メガトレンドフォローの売買シグナル(赤:買いトレンド・黄:売りトレンド)
出所:トレーディングビュー・石原順インディケーター

ナスダック100CFD(日足)

メガトレンドフォローの売買シグナル(赤:買いトレンド・黄:売りトレンド)
出所:トレーディングビュー・石原順インディケーター

 CPIを受けて著名投資家のピーター・シフは、「私が警告してきたように、CPIで測定されるインフレは底を打ち、現在上昇に向かっている。8月のCPIは前月比0.6%上昇、前年同月比3.7%上昇し、6月の最低値3%から上昇した。コア物価は前月比0.3%上昇、前年同月比4.3%上昇した。2024年の消費者物価上昇率は2023年よりもはるかに大きくなるだろう。おそらくFRB(米連邦準備制度理事会)は既に密かに2%のインフレ目標を放棄したのでしょう。次に、義務としての物価安定を静かに引き下げるだろう。その新たな暗黙の使命は、爆発的に拡大する政府に資金を提供することだ。結果的にインフレがどれほど上昇しても、債務を削減し、金融危機を回避するだろう」と述べた。

 これは、どういうことだろうか。インフレはもう終息したのではないのか?

【FRBは損をしている。それはアメリカの納税者が損をしていることを意味する。たいていの場合、赤字を出している企業は大きな問題を抱えており、最終的には潰れかねない。しかしFRBは違う。実際、中央銀行にとって赤字はまったく問題ではない。しかし、アメリカ政府にとっては大きな問題なのだ。

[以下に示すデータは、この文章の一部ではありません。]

(* ===== verification/Laws.v ===== *)
(** * Laws: the script up to equivalence of trees

    Two interaction trees are equivalent ([≅], the strong bisimulation of
    the library) when they ask the same of their environment, in the same
    order, and settle alike whatever they are answered.  This file holds
    the laws of the operations of [Interaction] up to [≅] (sequencing is a
    monad, [try]/[catch] passes a value and hands a thrown value to its
    handler), shows that equivalent trees have the same runs in every
    environment, and proves the one equivalence the source invites: [main]
    catches whatever its steps throw, so the handler of [main().catch] can
    be removed, in both versions of the script.  The proofs cut at the
    sequencing with the leaves of the first tree, as the library's proofs
    of optimisations do. *)

From ITree Require Import ITree ITreeFacts Props.Leaf.
From stdpp Require Import gmap.
From S2P Require Import Prelude JsString Api JsRuntime Resolver Verifier Main Legacy.
From S2P Require Import Interaction Environment.

(** [MayThrow t e]: some environment makes [t] throw [e]. *)
Definition MayThrow {A} (t : T A) (e : Thrown) : Prop :=
  ∃ h, runs t h (Threw e).

(** ** Sequencing and [try]/[catch] *)

Section laws.
Context {A B C : Type}.

Lemma T_bind_ret_l (a : A) (k : A → T B) : mret a ≫= k ≅ k a.
Proof. unfold mbind, T_bind, mret, T_ret. by rewrite Eqit.bind_ret_l. Qed.

Lemma T_bind_throw (e : Thrown) (k : A → T B) : Tree.throw e ≫= k ≅ Tree.throw e.
Proof. unfold mbind, T_bind, Tree.throw. by rewrite Eqit.bind_ret_l. Qed.

Lemma T_bind_ret_r (t : T A) : t ≫= mret ≅ t.
Proof.
  unfold mbind, T_bind, mret, T_ret. rewrite <-(Eqit.bind_ret_r t) at 2.
  apply eqit_bind; [reflexivity|]. by intros [e|a].
Qed.

Lemma T_bind_assoc (t : T A) (k : A → T B) (k' : B → T C) :
  (t ≫= k) ≫= k' ≅ t ≫= (λ a, k a ≫= k').
Proof.
  unfold mbind, T_bind. rewrite Eqit.bind_bind.
  apply eqit_bind; [reflexivity|]. intros [e|a]; [by rewrite Eqit.bind_ret_l|reflexivity].
Qed.

Lemma tree_try_catch_ret (a : A) (h : Thrown → T A) :
  Tree.try_catch (mret a) h ≅ (mret a : T A).
Proof. unfold Tree.try_catch, mret, T_ret. by rewrite Eqit.bind_ret_l. Qed.

Lemma tree_try_catch_throw (e : Thrown) (h : Thrown → T A) :
  Tree.try_catch (Tree.throw e) h ≅ h e.
Proof. unfold Tree.try_catch, Tree.throw. by rewrite Eqit.bind_ret_l. Qed.

(** A handler that throws its argument again changes nothing. *)
Lemma tree_try_catch_rethrow (t : T A) : Tree.try_catch t Tree.throw ≅ t.
Proof.
  unfold Tree.try_catch, Tree.throw. rewrite <-(Eqit.bind_ret_r t) at 2.
  apply eqit_bind; [reflexivity|]. by intros [e|a].
Qed.

(** A handler is dead code after a computation that does not throw. *)
Lemma try_catch_no_throw (t : T A) (h : Thrown → T A) :
  (∀ e, ¬ Leaf (inl e) t) → Tree.try_catch t h ≅ t.
Proof.
  intros Ht. unfold Tree.try_catch. rewrite <-(Eqit.bind_ret_r t) at 2.
  apply eqit_clo_bind_gen with (UU := eq); [reflexivity|].
  intros [e|a] ? Hleaf _ <-; [by destruct (Ht e)|reflexivity].
Qed.

End laws.

(** ** The leaves of the operations *)

Lemma Leaf_console (level : Level) (args : list JsVal) (r : Thrown + unit) :
  Leaf r (Tree.console level args) → r = inr ().
Proof. by intros [[] ->%Leaf_Ret_inv]%Leaf_Vis_inv. Qed.

Lemma Leaf_exit {A} (code : Z) (r : Thrown + A) : ¬ Leaf r (Tree.process_exit code).
Proof. by intros [[] _]%Leaf_Vis_inv. Qed.

Lemma Leaf_mbind {A B} (t : T A) (k : A → T B) (r : Thrown + B) :
  Leaf r (t ≫= k) →
  (∃ e, r = inl e ∧ Leaf (inl e) t) ∨ (∃ a, Leaf (inr a) t ∧ Leaf r (k a)).
Proof.
  intros ([e|a] & Ht & Hr)%Leaf_bind_inv; [left|right; by eauto].
  apply Leaf_Ret_inv in Hr as ->. by eauto.
Qed.

Lemma Leaf_try_catch {A} (t : T A) (h : Thrown → T A) (r : Thrown + A) :
  Leaf r (Tree.try_catch t h) →
  (∃ e, Leaf (inl e) t ∧ Leaf r (h e)) ∨ (∃ a, r = inr a ∧ Leaf (inr a) t).
Proof.
  intros ([e|a] & Ht & Hr)%Leaf_bind_inv; [left; by eauto|right].
  apply Leaf_Ret_inv in Hr as ->. by eauto.
Qed.

(** ** Leaves and runs *)

#[export] Instance settle_inj {A} : Inj (=) (=) (@settle A).
Proof. intros [e|a] [e'|a'] ?; by simplify_eq/=. Qed.

(** The results at the leaves of a tree are the results of its runs. *)
Lemma runs_Leaf {A} (t : T A) (h : list IO) (r : Thrown + A) :
  runs t h (settle r) → Leaf r t.
Proof.
  remember (settle r) as o eqn:Ho. intros Hr. revert Ho.
  induction Hr as [t r' Hn|t t' h o Hn Hr IH|t l a k h o Hn Hr IH|t c id p k x h o Hn Hr IH
                  |t c b k x h o Hn Hr IH|t c b k x h o Hn Hr IH|t code Hn];
    intros Ho; unfold node in Hn; destruct (observe t) as [r0|t0|X ev k0] eqn:Hobs;
    try destruct ev; simplify_eq; try specialize (IH eq_refl).
  - by apply LeafRet.
  - by eapply LeafTau.
  - by eapply LeafVis.
  - by eapply LeafVis.
  - by eapply LeafVis.
  - by eapply LeafVis.
  - by destruct r.
Qed.

Lemma Leaf_runs {A} (t : T A) (r : Thrown + A) :
  Leaf r t → ∃ h, runs t h (settle r).
Proof.
  induction 1 as [t Hobs|t u Hobs _ [h Hr]|X ev t k x Hobs _ [h Hr]].
  - exists []. apply runs_ret. unfold node. by rewrite Hobs.
  - exists h. eapply runs_tau; [|done]. unfold node. by rewrite Hobs.
  - destruct ev; [destruct x|..|destruct x]; eexists;
      [eapply runs_console|eapply runs_lookup|eapply runs_parse|eapply runs_create];
      first [by unfold node; rewrite Hobs|done].
Qed.

Lemma MayThrow_Leaf {A} (t : T A) (e : Thrown) : MayThrow t e ↔ Leaf (inl e) t.
Proof.
  split; [intros [h Hr]; by apply (runs_Leaf t h (inl e))|apply (Leaf_runs t (inl e))].
Qed.

(** ** Equivalent trees have the same runs *)

Lemma node_eq_itree {A} (t1 t2 : T A) :
  t1 ≅ t2 →
  match node t2 with
  | NRet r => node t1 = NRet r
  | NTau t => ∃ t', node t1 = NTau t' ∧ t' ≅ t
  | NConsole level args k => ∃ k', node t1 = NConsole level args k' ∧ k' ≅ k
  | NLookup c id p k => ∃ k', node t1 = NLookup c id p k' ∧ ∀ answer, k' answer ≅ k answer
  | NParse c body k => ∃ k', node t1 = NParse c body k' ∧ ∀ answer, k' answer ≅ k answer
  | NCreate c body k => ∃ k', node t1 = NCreate c body k' ∧ ∀ answer, k' answer ≅ k answer
  | NExit code => node t1 = NExit code
  end.
Proof.
  intros Ht. rewrite (itree_eta t2) in Ht. unfold node at 1.
  destruct (observe t2) as [r|t|X e k].
  - apply eqitree_inv_Ret_r in Ht. unfold node. by rewrite Ht.
  - apply eqitree_inv_Tau_r in Ht as (t' & Ht & ?). unfold node. rewrite Ht. by eauto.
  - apply eqitree_inv_Vis_r in Ht as (k' & Ht & Hk). unfold node. rewrite Ht.
    destruct e; by eauto.
Qed.

Lemma runs_eq_itree {A} (t1 t2 : T A) (h : list IO) (o : Outcome A) :
  t1 ≅ t2 → runs t2 h o → runs t1 h o.
Proof.
  intros Ht Hr. revert t1 Ht.
  induction Hr as [t r Hn|t t' h o Hn Hr IH|t l a k h o Hn Hr IH|t c id p k r h o Hn Hr IH
                  |t c b k r h o Hn Hr IH|t c b k r h o Hn Hr IH|t code Hn];
    intros t1 Ht%node_eq_itree; rewrite Hn in Ht;
    [by constructor|destruct Ht as (k' & Ht & Hk)..|by constructor].
  - eapply runs_tau; eauto.
  - eapply runs_console; eauto.
  - eapply runs_lookup; eauto.
  - eapply runs_parse; eauto.
  - eapply runs_create; eauto.
Qed.

#[export] Instance runs_proper {A} :
  Proper (eq_itree eq ==> (=) ==> (=) ==> iff) (@runs A).
Proof.
  intros t1 t2 Ht h ? <- o ? <-. split; apply runs_eq_itree; [by symmetry|done].
Qed.

(** What an equivalent tree has reached is equivalent. *)
Lemma reaches_eq_itree {A} (t1 t2 t' : T A) (h : list IO) :
  t1 ≅ t2 → reaches t2 h t' → ∃ t'', reaches t1 h t'' ∧ t'' ≅ t'.
Proof.
  intros Ht Hr. revert t1 Ht.
  induction Hr as [t|t u h t' Hn Hr IH|t l a k h t' Hn Hr IH|t c id p k x h t' Hn Hr IH
                  |t c b k x h t' Hn Hr IH|t c b k x h t' Hn Hr IH]; intros t1 Ht.
  { exists t1. split; [constructor|done]. }
  all: apply node_eq_itree in Ht; rewrite Hn in Ht; destruct Ht as (k' & Ht & Hk);
    edestruct IH as (t'' & Hr' & Ht''); [by eauto|]; exists t''; split; [|done].
  - by eapply reaches_tau.
  - by eapply reaches_console.
  - by eapply reaches_lookup.
  - by eapply reaches_parse.
  - by eapply reaches_create.
Qed.

(** Against given vendors, equivalent trees run alike within the same
    number of events. *)
Section vendors.
Context `{TwitterService, OpenAIService, ResponsesService}.

Lemma history_eq_itree {A} (n : nat) (t1 t2 : T A) :
  t1 ≅ t2 → history n t1 = history n t2.
Proof.
  revert t1 t2. induction n as [|n IH]; intros t1 t2 Ht%node_eq_itree; simpl;
    destruct (node t2); first [rewrite Ht|destruct Ht as (k' & -> & Hk)]; try done;
    by erewrite IH by eauto.
Qed.

#[export] Instance history_proper {A} (n : nat) :
  Proper (eq_itree eq ==> (=)) (history n (A:=A)).
Proof. intros t1 t2. apply history_eq_itree. Qed.

#[export] Instance eval_proper {A} (n : nat) :
  Proper (eq_itree eq ==> (=)) (eval n (A:=A)).
Proof. intros t1 t2 Ht. by rewrite !eval_history, Ht. Qed.

#[export] Instance Conv_proper {A} (n : nat) :
  Proper (eq_itree eq ==> (=) ==> iff) (Conv n (A:=A)).
Proof. intros t1 t2 Ht m ? <-. unfold Conv. by rewrite Ht. Qed.

End vendors.

(** ** The handler of [main().catch] *)

(** [main] catches what its steps throw: it has no leaf that is a thrown
    value, whatever the environment answers. *)
Lemma main_no_throw (openai : OpenAI.Client) (client : Twitter.TwitterApiReadOnly)
    (e : Thrown) :
  ¬ Leaf (inl e) (Tree.main openai client).
Proof.
  unfold Tree.main. intros [(e' & _ & He)|(a & _ & Hr)]%Leaf_mbind.
  { by apply Leaf_console in He. }
  apply Leaf_try_catch in Hr as [(e' & _ & Hr)|(? & ? & _)]; [|done].
  unfold Tree.catchMain in Hr.
  apply Leaf_mbind in Hr as [(? & _ & He)|(? & _ & Hr)];
    [by apply Leaf_console in He|by apply Leaf_exit in Hr].
Qed.

Lemma freetext_main_no_throw (openai : OpenAI.Client)
    (client : Twitter.TwitterApiReadOnly) (e : Thrown) :
  ¬ Leaf (inl e) (Tree.FreeText.main openai client).
Proof.
  unfold Tree.FreeText.main. intros [(e' & _ & He)|(a & _ & Hr)]%Leaf_mbind.
  { by apply Leaf_console in He. }
  apply Leaf_try_catch in Hr as [(e' & _ & Hr)|(? & ? & _)]; [|done].
  unfold Tree.FreeText.catchMain in Hr.
  by apply Leaf_mbind in Hr as [(? & _ & He%Leaf_console)|(? & _ & Hr%Leaf_console)].
Qed.

Lemma run_main_equiv (openai : OpenAI.Client) (client : Twitter.TwitterApiReadOnly) :
  Tree.run openai client ≅ Tree.main openai client.
Proof. apply try_catch_no_throw, main_no_throw. Qed.

Lemma freetext_run_main_equiv (openai : OpenAI.Client)
    (client : Twitter.TwitterApiReadOnly) :
  Tree.FreeText.run openai client ≅ Tree.FreeText.main openai client.
Proof. apply try_catch_no_throw, freetext_main_no_throw. Qed.

(** Against any vendors, the script with the handler runs to the
    computation of [main], within the same number of events. *)
Lemma run_main_eval `{TwitterService, OpenAIService, ResponsesService}
    (openai : OpenAI.Client) (client : Twitter.TwitterApiReadOnly) (n : nat) :
  eval n (Tree.run openai client) = eval n (Tree.main openai client).
Proof. by rewrite run_main_equiv. Qed.

(** The same for the free-text variant: its [main] throws in no
    environment, and the script with the handler of [main().catch] has the
    runs of [main] alone. *)
Lemma freetext_handler_dead (openai : OpenAI.Client)
    (client : Twitter.TwitterApiReadOnly) :
  (∀ e, ¬ MayThrow (Tree.FreeText.main openai client) e) ∧
  (∀ h o, runs (Tree.FreeText.run openai client) h o ↔
          runs (Tree.FreeText.main openai client) h o).
Proof.
  split; [intros e ?%MayThrow_Leaf; by eapply freetext_main_no_throw|].
  intros h o. by rewrite freetext_run_main_equiv.
Qed.

(** ** Properties *)

(** C18. The handler of [main().catch] is dead code: in no environment does
    [main] throw, the script with the handler is the same tree as [main]
    alone up to equivalence, and both have the same runs (the same
    histories and outcomes) whatever the vendors answer. *)
Theorem run_handler_dead (openai : OpenAI.Client)
    (client : Twitter.TwitterApiReadOnly) :
  (∀ e, ¬ MayThrow (Tree.main openai client) e) ∧
  Tree.run openai client ≅ Tree.main openai client ∧
  (∀ h o, runs (Tree.run openai client) h o ↔ runs (Tree.main openai client) h o).
Proof.
  split; [intros e ?%MayThrow_Leaf; by eapply main_no_throw|].
  split; [apply run_main_equiv|]. intros h o. by rewrite run_main_equiv.
Qed.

 FRBが資金を失うと誰が困るのか?たいていの場合、企業が損失を被ったときに痛みを感じるのは企業である。しかし、FRBが資金を失うと、米国政府が痛みを感じる。そして最終的には、あなたと私がそのツケを払うことになる。

 財政赤字が拡大するということは、政府は増税するか、さらに借金をしなければならないということだ。いずれにせよ、私たちは支払うことになる。より大きな税金を払うか、FRBが借金をマネタイズするためにお金を刷ってインフレ税を払うかだ。

 すでに借金に埋もれ、毎月巨額の財政赤字を垂れ流している政府にとって、これは良いニュースではない。つまり、アメリカ政府はさらに借金をしなければならなくなり、最終的にはFRBがマネタイズしなければならなくなるのだ。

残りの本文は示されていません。